■ WORK ORDER
Output only the lines of the entries that follow, starting at the one with "mkToy (t_out t)" and running down to the one with "Definition TOY_WANT_READ : Z := -26880.", both included and unchanged.

[DATA TO USE Boundary: Start]

(* ===== verification/TlsToy.v ===== *)
(** A small library that meets the interface of [TlsSession] and the laws of
    [TlsLaws]: it shows that the hypotheses of the theorems can hold, and the
    witnesses run it. Its "records" are plaintext: an application record it
    sends is a type byte, a length byte and the payload; what it receives is
    either a ticket (one byte) or a data byte behind its type byte. *)
From S2P Require Import Prelude StreamSocket TlsSession TlsKtls TlsLaws.
Local Open Scope Z_scope.

Record toy := mkToy {
  t_out : list byte;
  t_sealed : list byte;
  t_parked : bool;
  t_header : bool
}.

#[export] Instance eta_toy : Eta toy := mkEta _ (fun t =>
  mkToy (t_out t) (t_sealed t) (t_parked t) (t_header t)).

Definition toy0 : toy := mkToy [] [] false false.

Definition TICKET : byte := byte_of_Z 84.
Definition DATA : byte := byte_of_Z 68.
Definition TOY_PAYLOAD : nat := 16.

Definition TOY_WANT_READ : Z := -26880.
Definition TOY_WANT_WRITE : Z := -26752.
Definition TOY_GOT_TICKET : Z := -31488.

(** Offers [out] until it is all taken or refused. *)
Fixpoint toy_flush (n : nat) (out : list byte) (st : toy) (ret : Z) (fin : toy) : libcall toy :=
  match n with
  | O => LRet ret [] fin
  | S n' =>
      LSend out (fun r =>
        if r <=? 0 then LRet r [] (st <| t_out := out |>)
        else match drop (Z.to_nat r) out with
             | [] => LRet ret [] fin
             | out' => toy_flush n' out' st ret fin
             end)
  end.

Definition toy_flush_all (out : list byte) (st : toy) (ret : Z) : libcall toy :=
  toy_flush (length out) out st ret (st <| t_out := [] |>).

Definition toy_write (st : toy) (buf : list byte) : libcall toy :=
  let n := Nat.min (length buf) TOY_PAYLOAD in
  if t_parked st then
    toy_flush (length (t_out st)) (t_out st) st TOY_GOT_TICKET
      (st <| t_out := [] |> <| t_parked := false |>)
  else match t_out st with
       | [] => toy_flush_all ([DATA; byte_of_Z (Z.of_nat n)] ++ take n buf)
                 (st <| t_sealed := t_sealed st ++ take n buf |>) (Z.of_nat n)
       | out => toy_flush_all out st (Z.of_nat n)
       end.

Definition toy_data (st : toy) (r : Z) (bs : list byte) : libcall toy :=
  if r <=? 0 then LRet r [] (st <| t_header := true |>)
  else LRet r bs (st <| t_header := false |>).

Definition toy_read (st : toy) (len : nat) : libcall toy :=
  if t_parked st then
    toy_flush (length (t_out st)) (t_out st) st TOY_GOT_TICKET
      (st <| t_out := [] |> <| t_parked := false |>)
  else if t_header st then LRecv 1 (fun r bs => toy_data st r bs)
  else LRecv 1 (fun r bs =>
    if r <=? 0 then LRet r [] st
    else if decide (bs = [TICKET]) then LRet TOY_WANT_READ [] (st <| t_parked := true |>)
    else LRecv 1 (fun r' bs' => toy_data st r' bs')).

(** One byte from the peer, then both secrets. *)
Definition toy_handshake (st : toy) : libcall toy :=
  LRecv 1 (fun r bs =>
    if r <=? 0 then LRet r [] st
    else LExport TLS1_3_CLIENT_APPLICATION_TRAFFIC_SECRET (replicate 32 Byte.x01)
           (LExport TLS1_3_SERVER_APPLICATION_TRAFFIC_SECRET (replicate 32 Byte.x02) (LRet 0 [] st))).

#[export] Instance ToyTLS : MbedTLS := {
  ssl_t := toy;
  ssl_handshake := toy_handshake;
  ssl_read := toy_read;
  ssl_write := toy_write;
  ssl_close_notify st := LSend [byte_of_Z 21] (fun r => LRet 0 [] st);
  ssl_session_reset _ := (0, toy0);
  ssl_get_bytes_avail _ := O;
  ssl_check_pending := t_parked;
  ssl_get_max_out_record_payload _ := Z.of_nat TOY_PAYLOAD;
  ssl_get_ciphersuite_id _ := 0x1301;
  ssl_get_verify_result _ := 0x0c;
  ssl_get_alpn_protocol _ := None;
  ERR_SSL_WANT_READ := TOY_WANT_READ;
  ERR_SSL_WANT_WRITE := TOY_WANT_WRITE;
  ERR_SSL_RECEIVED_NEW_SESSION_TICKET := TOY_GOT_TICKET;
  ERR_SSL_PEER_CLOSE_NOTIFY := -30848;
  ERR_SSL_CONN_EOF := -29312;
  ERR_NET_RECV_FAILED := -76;
  ERR_NET_SEND_FAILED := -78;
  ERR_NET_CONN_RESET := -80;
  ERR_X509_CERT_VERIFY_FAILED := -9984;
  TLS1_3_AES_128_GCM_SHA256 := 0x1301
}.

#[export] Instance ToyOut : MbedOut := {
  out_left := t_out : ssl_t -> list byte;
  sealed := t_sealed;
  payload _ := TOY_PAYLOAD;
  ticket_parked := t_parked;
  failed _ := false
}.

#[export] Instance ToyErrors : MbedTLSErrors.
Proof. split; try done. by apply (bool_decide_unpack _). Qed.

(** A key derivation that repeats a byte of the secret. *)
#[export] Instance ToyPSA : PSA := {
  psa_kdf_setup := true;
  psa_kdf_input_secret _ := true;
  psa_kdf_input_info _ _ := true;
  psa_kdf_output secret info n := Some (replicate n (default NUL (head secret)))
}.

(** A build of Mbed TLS without [MBEDTLS_THREADING_C]. *)
#[export] Instance serialized_build : Build := true.

(** A session on the toy library, as [calloc] and the setup leave it, and a
    socket on which [bs] has arrived. *)
Definition toy_sock (bs : list byte) (fin : option conn_end) : sock :=
  mkSock bs bs fin true [] O [] [] [] [].

Definition no_flags : ktls_flags := mkFlags false false false false.

Definition toy_conn (s : vtls_session) (bs : list byte) (fin : option conn_end) : conn :=
  mkConn _ s (toy_sock bs fin) no_flags.

(** A client session on a socket where [bs] has arrived. *)
Definition toy_client (bs : list byte) : conn :=
  toy_conn (client_rearm 3 (session_calloc toy0)) bs None.

(** A server session, likewise. *)
Definition toy_server (bs : list byte) : conn :=
  toy_conn (session_init toy0 3 false false true) bs None.

Lemma refused_neg r : send_refused r -> (r <=? 0) = true.
Proof. intros [-> | [-> | ->]]; done. Qed.

(** What [toy_flush] does, for any postcondition of its two outcomes. *)
Lemma toy_flush_out n out st ret fin blk (post : Z -> list byte -> bool -> ssl_t -> Prop) :
  (length out <= n)%nat ->
  post ret [] blk fin ->
  (forall r o, o <> [] -> send_refused r -> post r o blk (st <| t_out := o |>)) ->
  out_tree out blk post (toy_flush n out st ret fin : libcall ssl_t) \/ out = [].
Proof.
  revert out. induction n as [|n IH]; intros out Hl Hf Hr; [right; by destruct out; cbn in *; [|lia]|].
  destruct out as [|b out]; [by right|]. left. cbn. right. repeat split; try done.
  - intros k Hk. rewrite (proj2 (Z.leb_gt _ _)) by lia. rewrite Nat2Z.id.
    destruct (drop k (b :: out)) as [|b' out'] eqn:E; [by right|].
    destruct (IH (b' :: out')) as [H|H]; try done.
    apply (f_equal length) in E. rewrite length_drop in E. cbn in *. lia.
  - intros r Hre. rewrite (refused_neg _ Hre). eauto.
Qed.

Lemma toy_flush_run out st ret fin blk (post : Z -> list byte -> bool -> ssl_t -> Prop) :
  out <> [] -> post ret [] blk fin ->
  (forall r o, o <> [] -> send_refused r -> post r o blk (st <| t_out := o |>)) ->
  out_tree out blk post (toy_flush (length out) out st ret fin : libcall ssl_t).
Proof. intros Ho Hf Hr. by destruct (toy_flush_out (length out) out st ret fin blk post). Qed.

(** A call that meets a parked ticket. *)
Lemma toy_ticket_out st (post : Z -> list byte -> bool -> ssl_t -> Prop) :
  post TOY_GOT_TICKET [] false (st <| t_out := [] |> <| t_parked := false |>) ->
  (forall r o, o <> [] -> send_refused r -> post r o false (st <| t_out := o |>)) ->
  out_tree (t_out st) false post
    (toy_flush (length (t_out st)) (t_out st) st TOY_GOT_TICKET
       (st <| t_out := [] |> <| t_parked := false |>) : libcall ssl_t).
Proof.
  intros Hf Hr. destruct (t_out st) as [|b out]; [by right|]. by apply toy_flush_run.
Qed.

Lemma toy_data_out st blk r bs (post : Z -> list byte -> bool -> ssl_t -> Prop) :
  (forall r' h, post r' (t_out st) blk (st <| t_header := h |>)) ->
  out_tree (t_out st) blk post (toy_data st r bs : libcall ssl_t).
Proof. intros H. unfold toy_data. destruct (r <=? 0); right; apply H. Qed.

Lemma toy_write_record (st : toy) buf :
  buf <> [] -> t_parked st = false ->
  let enc := if decide (t_out st = []) then t_sealed st ++ take (Nat.min (length buf) TOY_PAYLOAD) buf
             else t_sealed st in
  exists out,
    out <> [] /\ (t_out st <> [] -> out = t_out st) /\
    out_tree out false
      (fun r out' _ st' =>
         out_state st st' out' enc /\ t_parked st' = false
         /\ (out' = [] -> r = Z.of_nat (Nat.min (length buf) TOY_PAYLOAD))
         /\ (out' <> [] -> send_refused r))
      (toy_write st buf : libcall ssl_t).
Proof.
  intros Hb Hp. unfold toy_write, toy_flush_all. rewrite Hp. destruct (t_out st) as [|b out] eqn:Eo.
  - exists ([DATA; byte_of_Z (Z.of_nat (Nat.min (length buf) TOY_PAYLOAD))]
            ++ take (Nat.min (length buf) TOY_PAYLOAD) buf).
    split; [done|]. split; [done|]. apply toy_flush_run; [done | by repeat split |].
    intros r o Ho Hr. by repeat split.
  - exists (b :: out). split; [done|]. split; [done|]. apply toy_flush_run; [done | by repeat split |].
    intros r o Ho Hr. by repeat split.
Qed.

Lemma toy_read_out (st : toy) len :
  out_tree (t_out st) false
    (fun r out' blocked st' =>
       out_state st st' out' (t_sealed st)
       /\ (t_parked st' = true ->
           send_refused r \/ (r = ERR_SSL_WANT_READ /\ blocked = false)))
    (toy_read st len : libcall ssl_t).
Proof.
  unfold toy_read. destruct (t_parked st) eqn:Hp.
  { apply toy_ticket_out; [by repeat split|]. intros r o Ho Hr. repeat split. by left. }
  destruct (t_header st) eqn:Hh.
  { right. intros r bs. apply toy_data_out. intros r' h. repeat split. cbn. by rewrite Hp. }
  right. intros r bs. destruct (r <=? 0) eqn:Er.
  { right. repeat split. by rewrite Hp. }
  destruct (decide (bs = [TICKET])); right.
  - repeat split. intros _. right. split; [done|]. cbn.
    apply Z.leb_gt in Er. apply Z.eqb_neq. unfold TOY_WANT_READ. lia.
  - intros r' bs'. apply toy_data_out. intros r'' h. repeat split. cbn. by rewrite Hp.
Qed.

#[export] Instance ToyLaws : MbedOutLaws.
Proof.
  split.
  - intros st. cbn. unfold TOY_PAYLOAD. lia.
  - done.
  - done.
  - done.
  - done.
  - done.
  - exact toy_write_record.
  - intros st buf _ Hp. cbn in Hp. cbn [ssl_write ToyTLS]. unfold toy_write. rewrite Hp.
    apply toy_ticket_out; [by repeat split|]. intros r o Ho Hr. by repeat split.
  - exact toy_read_out.
Qed.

[DATA TO USE Boundary: End]

■ RESULT OF THE TASK
  mkToy (t_out t) (t_sealed t) (t_parked t) (t_header t)).

Definition toy0 : toy := mkToy [] [] false false.

Definition TICKET : byte := byte_of_Z 84.
Definition DATA : byte := byte_of_Z 68.
Definition TOY_PAYLOAD : nat := 16.

Definition TOY_WANT_READ : Z := -26880.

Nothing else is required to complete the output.